▶ _Task_:
Quote, word for word, every line starting at the line that contains "intros Hp Hs." and ending with the last line of the records; include both of these lines and no others.

Excerpted data section start

Lemma RunBuild_ignore_source_error_witness :
  returned (RunBuild Scenario.nameOf Scenario.pathOf Scenario.ctx0 Scenario.libTask true
              Cases.ignoreUnreadable)
  = Some (false, Some (ErrOther "open .dockerignore: permission denied")).
Proof.
  rewrite (RunBuild_ignore_source_error Scenario.nameOf Scenario.pathOf Scenario.ctx0
             Scenario.libTask Cases.ignoreUnreadable
             (ErrOther "open .dockerignore: permission denied")
             ["lib/a.go"; "lib/sub/b.go"]).
  - reflexivity.
  - discriminate.
  - reflexivity.
  - reflexivity.
Defined.
Lemma resize_reaches_process_witness :
  ∃ c r,
    resize_on_server (Some (Geometry (Some 0%Z) (Some 3%Z))) (Some "s1")
      true st_one
    = (add_effect (EResize 0 (JNum c) (JNum r)) st_one,
       Some (Reply 200 Success))
    ∧ c ≠ 0%Z ∧ r ≠ 0%Z ∧ (0%Z ≠ 0%Z → c = 0%Z) ∧ (3%Z ≠ 0%Z → r = 3%Z).
Proof.
  apply (resize_reaches_process (Geometry (Some 0%Z) (Some 3%Z)) "s1" true
           st_one (Session 0 None) 0 3).
  - reflexivity.
  - reflexivity.
  - done.
  - vm_compute; reflexivity.
Defined.

End ViewportProps.

(** ** The file endpoints *)
Module FilesProps.
Import Server Files.

Global Instance flat_fs_laws : FileSystemLaws flat_fs.
Proof.
  split. intros f f' p s Hw. simpl in *. simplify_eq.
  unfold flat_fs. by rewrite lookup_insert_eq.
Qed.

Lemma truthy_str p : truthy (JStr p) = true ↔ p ≠ "".
Proof.
  simpl. destruct (String.eqb_spec p ""); simpl; split; congruence.
Qed.

(** X16.  A text saved through [POST /api/files/save] is what
    [GET /api/files/content] serves for the same path afterwards, the
    empty text included, on any file system where reading gives what was
    written. *)
Theorem saved_text_is_served `{FileSystemLaws fs} (f f' : fs) b p s :
  field b "path" = JStr p → field b "content" = JStr s →
  save_handler f b = (f', SavedReply) →
  content_handler f' (JStr p) = ContentReply s.
Proof.
  intros Hp Hs. unfold save_handler, content_handler. rewrite Hp, Hs.
  destruct (truthy (JStr p)) eqn:Ht; simpl; [|intros; simplify_eq].
  destruct (writeFileSync f (JStr p) (JStr s)) as [f1 [m|]] eqn:Hw;
    intros; simplify_eq.
  by rewrite (read_after_write _ _ _ _ Hw).
Qed.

Excerpted data section end

▶ _Answer section_:
  intros Hp Hs. unfold save_handler, content_handler. rewrite Hp, Hs.
  destruct (truthy (JStr p)) eqn:Ht; simpl; [|intros; simplify_eq].
  destruct (writeFileSync f (JStr p) (JStr s)) as [f1 [m|]] eqn:Hw;
    intros; simplify_eq.
  by rewrite (read_after_write _ _ _ _ Hw).
Qed.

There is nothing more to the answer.